What you are asked to do:
Under this line are the records; write out word for word the part that begins at the line containing "Lemma young_epoch ev" and ends at the line containing "assert (Hb2 : 1 <= m < block_bound) by lia.", and no more.

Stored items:
━━━━━━━━━━━━━━━━━━━━━━━━━━━━━━
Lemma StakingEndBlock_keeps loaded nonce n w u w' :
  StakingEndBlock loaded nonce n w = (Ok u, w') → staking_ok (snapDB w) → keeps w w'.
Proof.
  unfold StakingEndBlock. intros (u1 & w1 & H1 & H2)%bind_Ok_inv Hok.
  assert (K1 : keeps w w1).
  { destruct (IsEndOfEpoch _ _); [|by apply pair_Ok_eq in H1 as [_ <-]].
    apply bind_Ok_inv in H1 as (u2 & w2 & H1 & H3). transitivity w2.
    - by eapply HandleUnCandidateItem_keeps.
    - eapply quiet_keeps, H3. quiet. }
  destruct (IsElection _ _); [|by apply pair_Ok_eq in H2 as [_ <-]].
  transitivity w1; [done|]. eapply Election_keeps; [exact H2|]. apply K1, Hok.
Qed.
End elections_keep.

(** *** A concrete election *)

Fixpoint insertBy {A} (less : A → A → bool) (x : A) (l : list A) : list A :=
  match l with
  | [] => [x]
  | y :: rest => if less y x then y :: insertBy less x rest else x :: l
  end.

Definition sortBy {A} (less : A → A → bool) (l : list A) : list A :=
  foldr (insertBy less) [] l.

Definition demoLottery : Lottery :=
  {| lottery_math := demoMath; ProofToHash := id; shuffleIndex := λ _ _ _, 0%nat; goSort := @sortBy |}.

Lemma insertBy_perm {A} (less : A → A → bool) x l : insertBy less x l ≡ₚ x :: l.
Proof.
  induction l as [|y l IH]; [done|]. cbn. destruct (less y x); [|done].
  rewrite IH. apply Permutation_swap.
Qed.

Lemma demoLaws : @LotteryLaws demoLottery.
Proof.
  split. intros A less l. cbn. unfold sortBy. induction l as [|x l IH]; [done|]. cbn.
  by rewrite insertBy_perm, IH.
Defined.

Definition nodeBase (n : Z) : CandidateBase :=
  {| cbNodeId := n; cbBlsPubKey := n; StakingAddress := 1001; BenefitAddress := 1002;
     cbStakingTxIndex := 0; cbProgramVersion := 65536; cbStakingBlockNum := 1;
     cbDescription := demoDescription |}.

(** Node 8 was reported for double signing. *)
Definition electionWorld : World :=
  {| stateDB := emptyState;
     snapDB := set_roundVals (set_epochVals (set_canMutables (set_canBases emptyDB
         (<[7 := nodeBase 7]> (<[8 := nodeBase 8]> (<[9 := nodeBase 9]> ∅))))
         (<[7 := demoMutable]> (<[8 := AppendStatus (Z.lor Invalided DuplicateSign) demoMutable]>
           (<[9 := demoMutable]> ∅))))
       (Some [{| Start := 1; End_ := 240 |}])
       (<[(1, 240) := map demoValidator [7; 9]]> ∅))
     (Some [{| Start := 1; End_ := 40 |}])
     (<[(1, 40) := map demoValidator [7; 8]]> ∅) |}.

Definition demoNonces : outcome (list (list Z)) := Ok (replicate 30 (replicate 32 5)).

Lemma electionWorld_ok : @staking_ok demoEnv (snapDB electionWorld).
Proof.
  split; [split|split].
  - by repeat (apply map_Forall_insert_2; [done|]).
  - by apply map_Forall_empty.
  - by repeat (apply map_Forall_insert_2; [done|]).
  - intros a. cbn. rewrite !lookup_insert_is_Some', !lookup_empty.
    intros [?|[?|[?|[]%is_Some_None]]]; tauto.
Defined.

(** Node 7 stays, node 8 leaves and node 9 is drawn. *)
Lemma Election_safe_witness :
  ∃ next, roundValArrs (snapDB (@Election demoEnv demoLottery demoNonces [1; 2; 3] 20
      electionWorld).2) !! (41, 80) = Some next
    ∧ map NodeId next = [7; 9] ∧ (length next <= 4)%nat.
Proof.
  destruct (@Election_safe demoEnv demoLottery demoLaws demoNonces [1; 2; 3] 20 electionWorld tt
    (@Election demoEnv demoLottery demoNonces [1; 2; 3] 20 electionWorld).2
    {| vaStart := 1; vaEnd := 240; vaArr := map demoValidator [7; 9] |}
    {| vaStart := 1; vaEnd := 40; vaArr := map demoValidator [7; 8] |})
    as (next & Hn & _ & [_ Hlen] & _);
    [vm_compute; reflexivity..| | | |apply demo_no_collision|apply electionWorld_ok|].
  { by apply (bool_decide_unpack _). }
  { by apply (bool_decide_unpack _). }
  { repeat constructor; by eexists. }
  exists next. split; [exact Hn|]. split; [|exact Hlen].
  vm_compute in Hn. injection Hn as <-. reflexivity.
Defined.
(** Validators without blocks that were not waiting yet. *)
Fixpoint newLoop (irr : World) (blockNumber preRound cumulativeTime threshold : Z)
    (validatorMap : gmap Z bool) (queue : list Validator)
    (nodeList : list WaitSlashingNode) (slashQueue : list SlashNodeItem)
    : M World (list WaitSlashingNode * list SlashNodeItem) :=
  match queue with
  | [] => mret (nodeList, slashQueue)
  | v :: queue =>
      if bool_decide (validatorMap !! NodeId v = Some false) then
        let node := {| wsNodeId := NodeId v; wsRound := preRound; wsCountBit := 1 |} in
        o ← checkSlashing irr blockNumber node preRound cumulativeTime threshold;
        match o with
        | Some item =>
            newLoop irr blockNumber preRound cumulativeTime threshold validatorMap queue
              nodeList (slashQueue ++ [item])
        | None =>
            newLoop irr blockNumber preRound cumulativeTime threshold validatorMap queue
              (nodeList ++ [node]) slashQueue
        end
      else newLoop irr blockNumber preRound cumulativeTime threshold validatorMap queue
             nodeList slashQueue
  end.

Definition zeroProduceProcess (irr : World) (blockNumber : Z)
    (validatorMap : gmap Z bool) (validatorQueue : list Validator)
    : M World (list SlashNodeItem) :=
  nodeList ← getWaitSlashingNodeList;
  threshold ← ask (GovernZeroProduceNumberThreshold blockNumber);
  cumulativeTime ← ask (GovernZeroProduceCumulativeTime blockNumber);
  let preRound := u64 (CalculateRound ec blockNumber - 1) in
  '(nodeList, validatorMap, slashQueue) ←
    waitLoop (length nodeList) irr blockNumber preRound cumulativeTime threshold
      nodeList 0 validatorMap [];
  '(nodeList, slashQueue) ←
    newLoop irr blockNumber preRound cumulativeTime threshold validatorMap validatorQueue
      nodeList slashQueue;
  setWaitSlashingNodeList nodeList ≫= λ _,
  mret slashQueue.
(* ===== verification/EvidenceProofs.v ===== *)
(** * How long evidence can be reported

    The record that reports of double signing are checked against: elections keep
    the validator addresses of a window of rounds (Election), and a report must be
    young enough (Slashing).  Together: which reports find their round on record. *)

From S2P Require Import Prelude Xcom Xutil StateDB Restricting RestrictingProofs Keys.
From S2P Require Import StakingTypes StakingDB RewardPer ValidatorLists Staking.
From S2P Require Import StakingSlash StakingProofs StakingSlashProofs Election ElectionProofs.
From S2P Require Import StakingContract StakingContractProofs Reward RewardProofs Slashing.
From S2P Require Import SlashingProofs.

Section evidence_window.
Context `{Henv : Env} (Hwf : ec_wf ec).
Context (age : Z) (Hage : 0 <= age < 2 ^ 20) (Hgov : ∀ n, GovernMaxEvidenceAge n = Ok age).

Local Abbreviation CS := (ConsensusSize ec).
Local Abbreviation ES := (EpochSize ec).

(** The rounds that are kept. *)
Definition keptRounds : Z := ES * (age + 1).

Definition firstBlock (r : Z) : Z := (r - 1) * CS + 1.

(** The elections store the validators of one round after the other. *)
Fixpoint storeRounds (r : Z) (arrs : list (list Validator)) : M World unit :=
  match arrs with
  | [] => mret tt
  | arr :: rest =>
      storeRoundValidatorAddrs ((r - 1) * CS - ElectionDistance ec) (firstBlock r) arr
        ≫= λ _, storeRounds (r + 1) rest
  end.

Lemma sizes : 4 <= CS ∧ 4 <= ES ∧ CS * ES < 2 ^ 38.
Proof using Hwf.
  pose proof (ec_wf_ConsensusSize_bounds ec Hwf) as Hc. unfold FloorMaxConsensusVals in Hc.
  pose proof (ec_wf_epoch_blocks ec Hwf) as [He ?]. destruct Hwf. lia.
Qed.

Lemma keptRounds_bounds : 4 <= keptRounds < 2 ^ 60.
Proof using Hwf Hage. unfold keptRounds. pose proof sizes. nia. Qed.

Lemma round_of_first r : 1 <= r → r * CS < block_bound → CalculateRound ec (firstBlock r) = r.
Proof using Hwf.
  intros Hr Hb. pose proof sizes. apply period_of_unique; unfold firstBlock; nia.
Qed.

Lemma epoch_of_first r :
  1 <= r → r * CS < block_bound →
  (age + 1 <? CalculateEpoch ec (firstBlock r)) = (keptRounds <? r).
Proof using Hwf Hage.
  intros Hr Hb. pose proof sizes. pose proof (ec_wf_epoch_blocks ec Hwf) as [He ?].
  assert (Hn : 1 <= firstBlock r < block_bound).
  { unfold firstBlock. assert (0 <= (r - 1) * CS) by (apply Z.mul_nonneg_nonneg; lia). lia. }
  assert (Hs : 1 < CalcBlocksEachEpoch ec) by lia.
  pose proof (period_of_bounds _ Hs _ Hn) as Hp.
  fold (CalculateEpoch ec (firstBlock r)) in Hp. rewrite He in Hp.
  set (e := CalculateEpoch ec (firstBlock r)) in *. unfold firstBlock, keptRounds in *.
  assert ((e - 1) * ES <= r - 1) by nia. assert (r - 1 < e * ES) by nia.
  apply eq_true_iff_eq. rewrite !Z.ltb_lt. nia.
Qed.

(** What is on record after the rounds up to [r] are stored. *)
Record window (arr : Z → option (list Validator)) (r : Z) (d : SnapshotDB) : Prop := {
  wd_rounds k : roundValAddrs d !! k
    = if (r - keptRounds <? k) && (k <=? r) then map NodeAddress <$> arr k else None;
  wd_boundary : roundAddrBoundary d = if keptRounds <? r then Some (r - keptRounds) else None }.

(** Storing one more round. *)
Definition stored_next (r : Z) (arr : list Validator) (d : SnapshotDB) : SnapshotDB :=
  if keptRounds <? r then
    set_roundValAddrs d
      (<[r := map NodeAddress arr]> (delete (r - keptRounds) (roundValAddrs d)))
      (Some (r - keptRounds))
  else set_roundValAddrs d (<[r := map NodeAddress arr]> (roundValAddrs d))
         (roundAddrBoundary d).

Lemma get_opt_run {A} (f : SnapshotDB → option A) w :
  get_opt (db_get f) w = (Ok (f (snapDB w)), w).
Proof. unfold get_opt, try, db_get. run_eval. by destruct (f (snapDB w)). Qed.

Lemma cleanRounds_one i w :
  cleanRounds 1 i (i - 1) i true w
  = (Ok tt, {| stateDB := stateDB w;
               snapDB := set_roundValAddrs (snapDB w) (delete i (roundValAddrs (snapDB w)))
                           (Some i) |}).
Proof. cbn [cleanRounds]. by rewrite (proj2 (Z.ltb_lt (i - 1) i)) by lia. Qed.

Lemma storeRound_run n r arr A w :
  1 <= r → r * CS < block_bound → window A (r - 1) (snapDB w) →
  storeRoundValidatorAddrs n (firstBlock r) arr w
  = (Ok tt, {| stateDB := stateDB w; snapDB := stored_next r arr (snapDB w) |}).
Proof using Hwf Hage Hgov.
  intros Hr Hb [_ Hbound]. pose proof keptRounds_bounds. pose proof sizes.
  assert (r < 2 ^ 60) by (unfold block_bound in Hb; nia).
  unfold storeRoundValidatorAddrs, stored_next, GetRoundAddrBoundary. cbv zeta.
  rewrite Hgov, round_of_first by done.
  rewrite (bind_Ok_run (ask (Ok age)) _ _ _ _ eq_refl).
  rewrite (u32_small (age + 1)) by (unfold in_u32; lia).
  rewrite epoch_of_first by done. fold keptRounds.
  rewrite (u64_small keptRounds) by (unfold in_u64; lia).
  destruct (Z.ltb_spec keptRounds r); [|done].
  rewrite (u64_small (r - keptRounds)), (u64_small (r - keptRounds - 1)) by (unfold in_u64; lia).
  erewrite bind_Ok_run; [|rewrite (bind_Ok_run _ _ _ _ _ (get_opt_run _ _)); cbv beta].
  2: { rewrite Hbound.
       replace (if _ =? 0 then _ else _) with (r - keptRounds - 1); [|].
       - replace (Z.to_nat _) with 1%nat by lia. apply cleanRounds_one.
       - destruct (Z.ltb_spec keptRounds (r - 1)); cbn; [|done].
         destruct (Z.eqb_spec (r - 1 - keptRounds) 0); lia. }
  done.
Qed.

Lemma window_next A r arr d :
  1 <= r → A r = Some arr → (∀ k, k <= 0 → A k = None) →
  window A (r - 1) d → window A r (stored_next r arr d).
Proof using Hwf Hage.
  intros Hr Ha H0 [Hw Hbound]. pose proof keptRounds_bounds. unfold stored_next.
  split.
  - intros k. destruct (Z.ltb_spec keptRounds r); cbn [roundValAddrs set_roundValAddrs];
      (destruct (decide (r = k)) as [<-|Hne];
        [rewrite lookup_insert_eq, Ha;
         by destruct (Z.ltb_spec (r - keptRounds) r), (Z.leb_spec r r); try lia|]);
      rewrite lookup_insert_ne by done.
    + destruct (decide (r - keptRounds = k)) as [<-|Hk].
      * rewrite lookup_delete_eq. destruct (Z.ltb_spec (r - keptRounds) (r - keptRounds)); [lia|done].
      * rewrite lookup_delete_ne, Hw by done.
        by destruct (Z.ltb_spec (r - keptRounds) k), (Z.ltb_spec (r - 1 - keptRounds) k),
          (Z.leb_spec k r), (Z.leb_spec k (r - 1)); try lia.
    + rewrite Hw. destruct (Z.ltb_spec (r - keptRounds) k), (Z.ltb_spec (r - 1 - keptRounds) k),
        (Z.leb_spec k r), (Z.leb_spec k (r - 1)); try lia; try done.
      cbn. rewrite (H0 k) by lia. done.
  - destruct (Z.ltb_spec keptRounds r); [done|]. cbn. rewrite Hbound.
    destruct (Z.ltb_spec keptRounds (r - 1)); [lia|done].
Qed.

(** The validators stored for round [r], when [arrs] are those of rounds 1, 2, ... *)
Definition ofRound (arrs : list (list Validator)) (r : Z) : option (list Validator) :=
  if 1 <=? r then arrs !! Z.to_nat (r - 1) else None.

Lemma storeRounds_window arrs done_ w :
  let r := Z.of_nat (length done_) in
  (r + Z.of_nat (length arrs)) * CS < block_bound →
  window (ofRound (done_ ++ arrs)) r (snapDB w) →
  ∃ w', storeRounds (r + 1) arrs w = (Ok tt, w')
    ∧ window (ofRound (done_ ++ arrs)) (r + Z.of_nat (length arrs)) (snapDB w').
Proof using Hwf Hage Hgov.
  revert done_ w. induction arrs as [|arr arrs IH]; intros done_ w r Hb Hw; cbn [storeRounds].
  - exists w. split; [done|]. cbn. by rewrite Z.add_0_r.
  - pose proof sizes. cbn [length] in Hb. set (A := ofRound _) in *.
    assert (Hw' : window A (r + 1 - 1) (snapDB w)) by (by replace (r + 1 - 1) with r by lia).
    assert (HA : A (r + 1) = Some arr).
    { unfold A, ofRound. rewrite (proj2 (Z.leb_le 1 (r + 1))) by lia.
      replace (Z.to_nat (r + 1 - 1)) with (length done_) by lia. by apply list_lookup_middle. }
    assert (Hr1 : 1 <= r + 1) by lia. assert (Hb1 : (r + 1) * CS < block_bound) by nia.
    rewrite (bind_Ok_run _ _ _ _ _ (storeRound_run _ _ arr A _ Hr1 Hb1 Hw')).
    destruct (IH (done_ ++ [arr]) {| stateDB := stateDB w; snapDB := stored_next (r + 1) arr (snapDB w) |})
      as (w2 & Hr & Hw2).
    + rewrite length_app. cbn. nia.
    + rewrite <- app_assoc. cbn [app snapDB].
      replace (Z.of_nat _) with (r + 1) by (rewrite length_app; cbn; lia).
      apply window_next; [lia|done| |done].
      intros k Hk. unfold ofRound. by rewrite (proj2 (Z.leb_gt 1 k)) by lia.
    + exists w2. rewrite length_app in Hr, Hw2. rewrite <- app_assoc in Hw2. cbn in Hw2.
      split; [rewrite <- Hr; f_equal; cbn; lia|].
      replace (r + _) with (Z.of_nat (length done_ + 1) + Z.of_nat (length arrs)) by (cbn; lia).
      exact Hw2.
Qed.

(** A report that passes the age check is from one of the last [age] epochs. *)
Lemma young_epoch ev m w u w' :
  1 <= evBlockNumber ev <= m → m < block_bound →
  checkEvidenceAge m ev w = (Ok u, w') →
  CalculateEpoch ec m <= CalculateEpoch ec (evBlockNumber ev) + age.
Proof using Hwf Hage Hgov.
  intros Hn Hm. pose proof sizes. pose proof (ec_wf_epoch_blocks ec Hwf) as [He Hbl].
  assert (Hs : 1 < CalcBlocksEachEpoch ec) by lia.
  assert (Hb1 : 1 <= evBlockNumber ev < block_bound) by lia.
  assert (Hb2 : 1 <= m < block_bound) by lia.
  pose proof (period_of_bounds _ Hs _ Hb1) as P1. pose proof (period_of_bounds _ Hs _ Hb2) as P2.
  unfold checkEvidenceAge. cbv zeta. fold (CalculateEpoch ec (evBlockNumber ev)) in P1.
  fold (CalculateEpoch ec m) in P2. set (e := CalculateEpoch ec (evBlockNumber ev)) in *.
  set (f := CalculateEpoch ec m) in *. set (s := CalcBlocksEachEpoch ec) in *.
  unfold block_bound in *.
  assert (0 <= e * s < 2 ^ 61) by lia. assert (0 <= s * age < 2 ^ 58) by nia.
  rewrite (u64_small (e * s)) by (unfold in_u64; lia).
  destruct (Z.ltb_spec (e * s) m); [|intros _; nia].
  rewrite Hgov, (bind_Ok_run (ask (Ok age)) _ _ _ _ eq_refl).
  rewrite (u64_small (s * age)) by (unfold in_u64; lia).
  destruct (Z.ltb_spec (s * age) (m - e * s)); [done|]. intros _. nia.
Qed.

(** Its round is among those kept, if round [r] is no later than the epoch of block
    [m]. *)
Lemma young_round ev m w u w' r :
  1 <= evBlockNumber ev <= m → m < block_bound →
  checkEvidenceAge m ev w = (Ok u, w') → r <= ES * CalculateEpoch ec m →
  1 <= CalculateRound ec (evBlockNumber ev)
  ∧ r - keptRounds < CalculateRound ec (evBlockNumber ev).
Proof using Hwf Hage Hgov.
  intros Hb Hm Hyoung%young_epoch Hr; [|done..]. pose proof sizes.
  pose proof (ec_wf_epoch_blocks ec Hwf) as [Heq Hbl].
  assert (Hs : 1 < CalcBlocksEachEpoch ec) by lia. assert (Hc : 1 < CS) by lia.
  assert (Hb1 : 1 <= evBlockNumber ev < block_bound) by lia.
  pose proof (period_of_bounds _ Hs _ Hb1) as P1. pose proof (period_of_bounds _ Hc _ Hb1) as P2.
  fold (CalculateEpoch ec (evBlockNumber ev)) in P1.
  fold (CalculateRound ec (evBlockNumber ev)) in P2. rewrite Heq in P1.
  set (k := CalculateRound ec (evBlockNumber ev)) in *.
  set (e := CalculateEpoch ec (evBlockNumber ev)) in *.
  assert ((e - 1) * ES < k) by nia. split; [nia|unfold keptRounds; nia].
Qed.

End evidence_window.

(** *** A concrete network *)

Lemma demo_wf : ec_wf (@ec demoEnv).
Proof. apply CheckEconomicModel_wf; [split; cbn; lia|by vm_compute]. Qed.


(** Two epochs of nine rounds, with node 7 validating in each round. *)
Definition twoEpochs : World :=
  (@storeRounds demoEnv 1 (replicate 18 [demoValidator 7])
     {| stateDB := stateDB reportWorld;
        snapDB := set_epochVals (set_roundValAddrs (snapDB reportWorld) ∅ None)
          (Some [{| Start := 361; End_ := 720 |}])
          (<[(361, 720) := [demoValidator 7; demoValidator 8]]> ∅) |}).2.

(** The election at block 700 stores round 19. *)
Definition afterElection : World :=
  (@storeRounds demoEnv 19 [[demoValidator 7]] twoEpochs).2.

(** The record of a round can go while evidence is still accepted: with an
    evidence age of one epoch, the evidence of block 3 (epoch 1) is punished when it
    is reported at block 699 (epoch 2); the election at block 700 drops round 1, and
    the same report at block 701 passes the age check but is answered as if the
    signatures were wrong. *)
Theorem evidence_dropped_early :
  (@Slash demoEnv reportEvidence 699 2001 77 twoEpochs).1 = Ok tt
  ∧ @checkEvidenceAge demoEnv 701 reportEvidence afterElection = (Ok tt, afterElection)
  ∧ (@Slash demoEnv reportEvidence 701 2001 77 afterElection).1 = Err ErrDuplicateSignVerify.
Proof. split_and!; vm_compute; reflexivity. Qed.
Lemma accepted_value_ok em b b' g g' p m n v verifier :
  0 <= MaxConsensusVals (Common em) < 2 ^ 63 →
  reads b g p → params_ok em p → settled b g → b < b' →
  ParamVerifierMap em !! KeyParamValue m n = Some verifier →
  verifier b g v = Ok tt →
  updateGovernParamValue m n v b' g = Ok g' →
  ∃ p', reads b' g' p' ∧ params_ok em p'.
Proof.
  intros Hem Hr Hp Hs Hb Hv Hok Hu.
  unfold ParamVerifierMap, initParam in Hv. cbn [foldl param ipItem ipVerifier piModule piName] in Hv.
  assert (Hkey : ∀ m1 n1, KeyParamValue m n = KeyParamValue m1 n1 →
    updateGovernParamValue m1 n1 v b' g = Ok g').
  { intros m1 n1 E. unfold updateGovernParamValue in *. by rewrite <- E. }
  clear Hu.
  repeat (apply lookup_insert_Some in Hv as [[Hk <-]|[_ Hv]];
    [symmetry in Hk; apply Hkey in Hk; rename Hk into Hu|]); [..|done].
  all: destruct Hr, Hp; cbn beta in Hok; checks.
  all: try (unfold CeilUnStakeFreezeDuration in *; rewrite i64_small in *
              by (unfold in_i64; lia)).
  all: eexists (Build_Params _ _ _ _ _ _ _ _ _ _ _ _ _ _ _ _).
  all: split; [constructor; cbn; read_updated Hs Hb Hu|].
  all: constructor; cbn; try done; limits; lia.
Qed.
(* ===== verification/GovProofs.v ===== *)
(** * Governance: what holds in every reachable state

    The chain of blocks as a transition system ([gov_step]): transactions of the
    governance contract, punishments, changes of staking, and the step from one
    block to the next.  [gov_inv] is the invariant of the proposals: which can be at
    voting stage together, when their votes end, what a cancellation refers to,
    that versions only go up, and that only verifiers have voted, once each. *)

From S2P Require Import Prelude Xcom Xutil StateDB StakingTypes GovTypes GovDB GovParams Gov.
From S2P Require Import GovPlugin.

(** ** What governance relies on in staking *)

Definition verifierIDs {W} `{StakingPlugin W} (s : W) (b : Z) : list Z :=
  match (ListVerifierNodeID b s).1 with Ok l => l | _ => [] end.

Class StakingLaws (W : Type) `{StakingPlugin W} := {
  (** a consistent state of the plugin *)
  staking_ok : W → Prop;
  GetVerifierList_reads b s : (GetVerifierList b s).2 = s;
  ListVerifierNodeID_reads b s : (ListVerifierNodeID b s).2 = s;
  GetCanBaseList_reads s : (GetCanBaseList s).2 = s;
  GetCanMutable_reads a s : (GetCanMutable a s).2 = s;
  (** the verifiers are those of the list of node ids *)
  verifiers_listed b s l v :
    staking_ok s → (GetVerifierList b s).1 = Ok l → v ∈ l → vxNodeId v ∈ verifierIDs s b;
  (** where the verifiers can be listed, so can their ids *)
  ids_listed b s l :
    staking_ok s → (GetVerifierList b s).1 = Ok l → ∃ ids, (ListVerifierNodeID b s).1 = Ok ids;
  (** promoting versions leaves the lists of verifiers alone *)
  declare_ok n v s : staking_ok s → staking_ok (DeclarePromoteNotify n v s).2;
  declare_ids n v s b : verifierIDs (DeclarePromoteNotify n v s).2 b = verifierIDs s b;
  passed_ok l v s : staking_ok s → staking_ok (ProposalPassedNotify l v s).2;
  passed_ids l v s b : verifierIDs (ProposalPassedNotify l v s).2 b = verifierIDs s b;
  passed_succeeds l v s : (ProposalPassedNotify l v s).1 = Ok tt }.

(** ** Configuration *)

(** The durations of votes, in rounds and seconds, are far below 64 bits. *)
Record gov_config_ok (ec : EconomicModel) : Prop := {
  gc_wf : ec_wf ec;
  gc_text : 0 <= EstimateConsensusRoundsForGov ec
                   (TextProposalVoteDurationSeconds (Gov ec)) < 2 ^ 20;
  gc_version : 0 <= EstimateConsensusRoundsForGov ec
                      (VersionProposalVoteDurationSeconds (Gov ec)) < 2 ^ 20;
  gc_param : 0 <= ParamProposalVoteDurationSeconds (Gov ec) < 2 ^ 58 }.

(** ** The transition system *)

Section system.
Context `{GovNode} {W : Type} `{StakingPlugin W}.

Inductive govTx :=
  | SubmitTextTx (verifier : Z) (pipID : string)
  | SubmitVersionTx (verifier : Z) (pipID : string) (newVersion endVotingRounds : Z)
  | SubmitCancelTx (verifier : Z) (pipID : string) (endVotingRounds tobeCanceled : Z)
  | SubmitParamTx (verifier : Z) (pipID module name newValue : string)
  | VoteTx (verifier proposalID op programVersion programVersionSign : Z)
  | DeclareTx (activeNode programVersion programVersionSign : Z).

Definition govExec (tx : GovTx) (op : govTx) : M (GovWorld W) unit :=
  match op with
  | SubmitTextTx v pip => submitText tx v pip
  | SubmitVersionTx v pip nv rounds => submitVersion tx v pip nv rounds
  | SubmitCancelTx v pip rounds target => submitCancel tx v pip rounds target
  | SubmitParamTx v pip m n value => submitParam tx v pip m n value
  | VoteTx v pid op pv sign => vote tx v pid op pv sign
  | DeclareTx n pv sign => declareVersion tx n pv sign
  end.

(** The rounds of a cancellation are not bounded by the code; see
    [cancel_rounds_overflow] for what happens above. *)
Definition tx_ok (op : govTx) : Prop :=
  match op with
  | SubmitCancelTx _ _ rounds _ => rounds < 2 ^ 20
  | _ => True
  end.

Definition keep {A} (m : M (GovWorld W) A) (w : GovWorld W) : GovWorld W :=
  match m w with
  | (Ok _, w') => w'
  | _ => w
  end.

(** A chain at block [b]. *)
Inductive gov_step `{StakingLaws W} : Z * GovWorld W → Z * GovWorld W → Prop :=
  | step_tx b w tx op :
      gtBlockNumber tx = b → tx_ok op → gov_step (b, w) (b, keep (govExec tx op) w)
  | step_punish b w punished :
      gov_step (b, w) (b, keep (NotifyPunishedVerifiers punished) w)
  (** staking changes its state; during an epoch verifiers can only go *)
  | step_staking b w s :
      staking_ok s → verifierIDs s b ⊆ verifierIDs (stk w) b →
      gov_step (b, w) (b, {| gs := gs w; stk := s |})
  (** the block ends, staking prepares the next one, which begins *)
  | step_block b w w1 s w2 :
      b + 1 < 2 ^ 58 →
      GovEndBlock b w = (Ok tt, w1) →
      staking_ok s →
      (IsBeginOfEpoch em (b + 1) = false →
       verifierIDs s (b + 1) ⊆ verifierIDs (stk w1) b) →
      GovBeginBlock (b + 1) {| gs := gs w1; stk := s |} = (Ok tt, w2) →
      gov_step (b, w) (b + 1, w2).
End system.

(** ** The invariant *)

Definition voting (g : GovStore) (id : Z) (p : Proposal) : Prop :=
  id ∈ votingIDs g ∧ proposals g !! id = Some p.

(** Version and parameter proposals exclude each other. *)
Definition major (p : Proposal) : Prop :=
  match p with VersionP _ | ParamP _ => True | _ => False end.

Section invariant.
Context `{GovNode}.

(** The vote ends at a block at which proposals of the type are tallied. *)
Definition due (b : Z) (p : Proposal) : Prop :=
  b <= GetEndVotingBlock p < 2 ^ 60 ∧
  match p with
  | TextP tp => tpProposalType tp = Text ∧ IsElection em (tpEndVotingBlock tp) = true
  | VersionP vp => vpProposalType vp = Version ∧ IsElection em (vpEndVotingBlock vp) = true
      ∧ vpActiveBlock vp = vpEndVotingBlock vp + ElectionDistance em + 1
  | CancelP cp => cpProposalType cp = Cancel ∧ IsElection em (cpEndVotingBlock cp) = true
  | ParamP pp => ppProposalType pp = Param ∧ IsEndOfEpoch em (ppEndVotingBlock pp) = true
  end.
━━━━━━━━━━━━━━━━━━━━━━━━━━━━━━
Expected answer:
Lemma young_epoch ev m w u w' :
  1 <= evBlockNumber ev <= m → m < block_bound →
  checkEvidenceAge m ev w = (Ok u, w') →
  CalculateEpoch ec m <= CalculateEpoch ec (evBlockNumber ev) + age.
Proof using Hwf Hage Hgov.
  intros Hn Hm. pose proof sizes. pose proof (ec_wf_epoch_blocks ec Hwf) as [He Hbl].
  assert (Hs : 1 < CalcBlocksEachEpoch ec) by lia.
  assert (Hb1 : 1 <= evBlockNumber ev < block_bound) by lia.
  assert (Hb2 : 1 <= m < block_bound) by lia.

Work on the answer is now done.